My medical career has moved in line with the shift in prescription control. As a PCP in the early ’90s, I controlled what treatment my patients would receive. As a result I was—or at least felt like—the center of the universe for pharmaceutical manufacturers. At the end of that decade I became CMO for a MCO, which wrestled prescription control from PCPs through UM controls like formularies with PA, ST, tiering and QLs. Today, I am planted as a Medical Director in a health system, one that because of growing financial risk in the form of ACOs, bundled payments as well as our own provider plan, along with employed physicians bound by an EMR have both the need and ability to control treatment selection.1
This brave new world is perhaps best illustrated in a recent advertisement by Mount Sinai, a major New York health system, which carried the tagline, “If Our Beds Are Filled, It Means We’ve Failed.”2 This demonstrates the shift from hospitals’ focus on bed volume and decreasing lengths of stay to the broader perspective of managing population health.
As a result of this shift, a new relationship between health systems and pharmaceutical manufacturers is required. As health systems expand and take on increased financial risk, they find themselves benefiting from the right type of relationship with pharmaceutical manufacturers to achieve improved health for the population for which they are held responsible. This means that pharmaceutical manufacturers have the opportunity to reach a new treatment decision-maker with information and resources to improve their population health goals.

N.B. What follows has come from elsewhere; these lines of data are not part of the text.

(** * AirSwap Messenger: JSON-RPC over one WebSocket

    A shallow embedding of the [Messenger] class (the peer-to-peer
    messaging client of airswap.js) and the verification of its
    call-correlation, authentication and dispatch behaviour.

    The class is event driven: every handler runs to completion and all
    asynchrony (socket messages, timers, the signer's promise) enters as a
    separate event.  The embedding therefore threads one explicit [state]
    through the methods and handlers, and lets the environment choose the
    order of the events.

    The model covers the constructor, [makeRPC], [call], [connect] with
    its [onmessage] handler, and the helpers [getOrder], [getQuote],
    [getMaxQuote] and [getOrders].

    Conventions of the model:
    - a JavaScript value is a [value]; numbers are the integer-valued ones;
    - the tables [RESOLVERS], [REJECTORS], [TIMEOUTS] and
      [RPC_METHOD_ACTIONS] are finite maps on their own string keys;
    - functions passed in from outside, and promise capabilities, are
      names ([callback]); invoking one is recorded in the [trace], and
      the body of a user function is taken to return without calling
      back into the messenger;
    - [JSON.parse], [JSON.stringify], [uuid()] and the injected
      [messageSigner] are supplied by a [Host];
    - a timer fires when the environment says so ([TimerFires]); its
      delay is kept with it;
    - console output is not recorded. *)

From Stdlib Require Import ZArith Ascii.
From stdpp Require Import strings gmap list pretty.

(** ** JavaScript values *)

#[warnings="-register-all"]
Inductive value :=
| VUndef
| VNull
| VBool (b : bool)
| VNum (n : Z)
| VStr (s : string)
| VArr (items : list value)
| VObj (fields : list (string * value))
| VErr (name message : string).

(** [!!v] is [negb (truthy v)]. *)
Definition truthy (v : value) : bool :=
  match v with
  | VUndef | VNull => false
  | VBool b => b
  | VNum n => negb (n =? 0)%Z
  | VStr s => negb (String.eqb s "")
  | VArr _ | VObj _ | VErr _ _ => true
  end.

(** Reading a property of [null] or [undefined] throws a [TypeError]. *)
Definition nullish (v : value) : bool :=
  match v with
  | VUndef | VNull => true
  | _ => false
  end.

Fixpoint assoc (k : string) (fields : list (string * value)) : option value :=
  match fields with
  | [] => None
  | (k', v) :: rest => if String.eqb k k' then Some v else assoc k rest
  end.

(** [v.k] for a [v] that is not nullish, for the property names the
    messenger reads (none of them is built into strings, arrays or
    [Object.prototype]). *)
Definition get (v : value) (k : string) : value :=
  match v with
  | VObj fields => default VUndef (assoc k fields)
  | VErr _ message => if String.eqb k "message" then VStr message else VUndef
  | _ => VUndef
  end.

(** [Object.prototype.hasOwnProperty.call(v, k)]. *)
Definition hasOwnProperty (v : value) (k : string) : bool :=
  match v with
  | VObj fields => bool_decide (is_Some (assoc k fields))
  | VErr _ _ => String.eqb k "message"
  | _ => false
  end.

(** [obj[k] = v] on the field list: an existing key keeps its place. *)
Fixpoint set_field (k : string) (v : value) (fields : list (string * value))
  : list (string * value) :=
  match fields with
  | [] => [(k, v)]
  | (k', v') :: rest =>
      if String.eqb k k' then (k, v) :: rest else (k', v') :: set_field k v rest
  end.

(** [{...base, ...extra}] for field lists. *)
Definition spread (base extra : list (string * value)) : list (string * value) :=
  foldl (λ acc kv, set_field kv.1 kv.2 acc) base extra.

(** The own enumerable properties copied by [...v]. *)
Definition own_fields (v : value) : list (string * value) :=
  match v with
  | VObj fields => fields
  | _ => []
  end.

(** [String(v)], which is also the conversion to a property key. *)
Fixpoint to_str (v : value) : string :=
  match v with
  | VUndef => "undefined"
  | VNull => "null"
  | VBool true => "true"
  | VBool false => "false"
  | VNum n => pretty n
  | VStr s => s
  | VArr items =>
      (fix join (l : list value) : string :=
         match l with
         | [] => ""
         | x :: rest =>
             (if nullish x then "" else to_str x)
               +:+ match rest with [] => "" | _ => "," +:+ join rest end
         end) items
  | VObj _ => "[object Object]"
  | VErr name message =>
      if String.eqb message "" then name else name +:+ ": " +:+ message
  end.

Definition lower_ascii (c : ascii) : ascii :=
  let n := nat_of_ascii c in
  if (Nat.leb 65 n && Nat.leb n 90)%bool then ascii_of_nat (n + 32) else c.

(** [s.toLowerCase()] on the ASCII range (addresses are hexadecimal). *)
Fixpoint toLowerCase (s : string) : string :=
  match s with
  | EmptyString => EmptyString
  | String c rest => String (lower_ascii c) (toLowerCase rest)
  end.

(** ** Functions as values, promises *)

(** A function value.  [PromiseResolve p] and [PromiseReject p] are the
    two capabilities handed to the executor of promise [p]; [UserFn n] is
    a function supplied by the embedding application. *)
Inductive callback :=
| PromiseResolve (p : nat)
| PromiseReject (p : nat)
| UserFn (n : nat).

Inductive outcome :=
| Fulfilled (v : value)
| Rejected (e : value).

(** A statement either completes or throws. *)
Inductive completion (A : Type) :=
| Return (a : A)
| Throw (e : value).
Arguments Return {A} a.
Arguments Throw {A} e.

(** Where in the source a function value is invoked. *)
Inductive site :=
| AtResolver (id : string)   (* this.RESOLVERS[message.id](message.result) *)
| AtRejector (id : string)   (* this.REJECTORS[message.id](message.error) *)
| AtTimeout (id : string)    (* reject({ message, code: -1 }) in the timer *)
| AtConnect                  (* resolve / reject of the connect promise *)
| AtExecutor.                (* an executor threw: the promise rejects *)

(** What the messenger does to the outside world, oldest last. *)
Inductive effect :=
| Sent (sock : nat) (data : string)
| Invoked (at_ : site) (f : callback) (arg : value)
| Handled (method : string) (handler : nat) (message : value)
| Signing (challenge : string).

(** A timer armed by [setTimeout]: its delay and what its closure
    captured ([message.id] as a key, and [reject]). *)
Record timer := Timer {
  t_delay : Z;
  t_id : string;
  t_reject : option callback
}.

Definition TIMEOUT : Z := 12000.

(** ** The messenger and its runtime *)

Record state := State {
  (* the Messenger object *)
  address : string;
  RPC_METHOD_ACTIONS : gmap string nat;
  isAuthenticated : bool;
  RESOLVERS : gmap string callback;
  REJECTORS : gmap string callback;
  TIMEOUTS : gmap string nat;
  socket : option nat;
  (* the runtime around it *)
  timers : gmap nat timer;          (* armed, not yet fired or cleared *)
  next_timer : nat;
  next_id : nat;                    (* next promise / socket identity *)
  entropy : nat;                    (* how many uuids were drawn *)
  signing : list string;            (* challenges with the signer *)
  settled : list (nat * outcome);   (* first settlement of each promise *)
  trace : list effect
}.

Definition with_isAuthenticated (b : bool) (st : state) : state :=
  State (address st) (RPC_METHOD_ACTIONS st) b (RESOLVERS st) (REJECTORS st)
    (TIMEOUTS st) (socket st) (timers st) (next_timer st) (next_id st)
    (entropy st) (signing st) (settled st) (trace st).

Definition with_RESOLVERS (m : gmap string callback) (st : state) : state :=
  State (address st) (RPC_METHOD_ACTIONS st) (isAuthenticated st) m (REJECTORS st)
    (TIMEOUTS st) (socket st) (timers st) (next_timer st) (next_id st)
    (entropy st) (signing st) (settled st) (trace st).

Definition with_REJECTORS (m : gmap string callback) (st : state) : state :=
  State (address st) (RPC_METHOD_ACTIONS st) (isAuthenticated st) (RESOLVERS st) m
    (TIMEOUTS st) (socket st) (timers st) (next_timer st) (next_id st)
    (entropy st) (signing st) (settled st) (trace st).

Definition with_TIMEOUTS (m : gmap string nat) (st : state) : state :=
  State (address st) (RPC_METHOD_ACTIONS st) (isAuthenticated st) (RESOLVERS st)
    (REJECTORS st) m (socket st) (timers st) (next_timer st) (next_id st)
    (entropy st) (signing st) (settled st) (trace st).

Definition with_socket (s : option nat) (st : state) : state :=
  State (address st) (RPC_METHOD_ACTIONS st) (isAuthenticated st) (RESOLVERS st)
    (REJECTORS st) (TIMEOUTS st) s (timers st) (next_timer st) (next_id st)
    (entropy st) (signing st) (settled st) (trace st).

Definition with_timers (m : gmap nat timer) (st : state) : state :=
  State (address st) (RPC_METHOD_ACTIONS st) (isAuthenticated st) (RESOLVERS st)
    (REJECTORS st) (TIMEOUTS st) (socket st) m (next_timer st) (next_id st)
    (entropy st) (signing st) (settled st) (trace st).

Definition with_next_timer (n : nat) (st : state) : state :=
  State (address st) (RPC_METHOD_ACTIONS st) (isAuthenticated st) (RESOLVERS st)
    (REJECTORS st) (TIMEOUTS st) (socket st) (timers st) n (next_id st)
    (entropy st) (signing st) (settled st) (trace st).

Definition with_next_id (n : nat) (st : state) : state :=
  State (address st) (RPC_METHOD_ACTIONS st) (isAuthenticated st) (RESOLVERS st)
    (REJECTORS st) (TIMEOUTS st) (socket st) (timers st) (next_timer st) n
    (entropy st) (signing st) (settled st) (trace st).

Definition with_entropy (n : nat) (st : state) : state :=
  State (address st) (RPC_METHOD_ACTIONS st) (isAuthenticated st) (RESOLVERS st)
    (REJECTORS st) (TIMEOUTS st) (socket st) (timers st) (next_timer st)
    (next_id st) n (signing st) (settled st) (trace st).

Definition with_signing (l : list string) (st : state) : state :=
  State (address st) (RPC_METHOD_ACTIONS st) (isAuthenticated st) (RESOLVERS st)
    (REJECTORS st) (TIMEOUTS st) (socket st) (timers st) (next_timer st)
    (next_id st) (entropy st) l (settled st) (trace st).

Definition with_settled (l : list (nat * outcome)) (st : state) : state :=
  State (address st) (RPC_METHOD_ACTIONS st) (isAuthenticated st) (RESOLVERS st)
    (REJECTORS st) (TIMEOUTS st) (socket st) (timers st) (next_timer st)
    (next_id st) (entropy st) (signing st) l (trace st).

New Territory for Health Systems
For health systems, this is new territory as they acquire increasing responsibility for and control over medical and pharmaceutical costs, as well as control over prescribers. Some of the controls available to optimize treatment decisions come from the health systems’ ability to increase financial incentives for providers, implementation of alerts and controls through electronic medical records (EMR), and of course, application of effective clinical guidelines and pathways. Health systems that optimize their relationships with pharmaceutical manufacturers will be in a far better position to improve the health of their covered lives and the experience of care while lowering costs, thus meeting all parts of the Triple Aim.
Now is an opportunity for pharmaceutical manufacturers to articulate their value to health system treatment decision-makers in terms that they are being held accountable. There is also an opportunity to deliver value beyond the pill. This includes resources for both patients and providers to assure appropriate care is being rendered. In the end, just as pharmaceutical manufacturers had been able to reach HCPs and MCO with strategy and tactics, now is an opportunity to develop a plan for success to assure appropriate access and utilization through the new treatment controller—health systems.
References:
1. Stefanacci RG, Guerin S. “Clinical Pathways: Population Health Delivery Through Health Systems and Pharma.” Journal of Clinical Pathways. September 2016.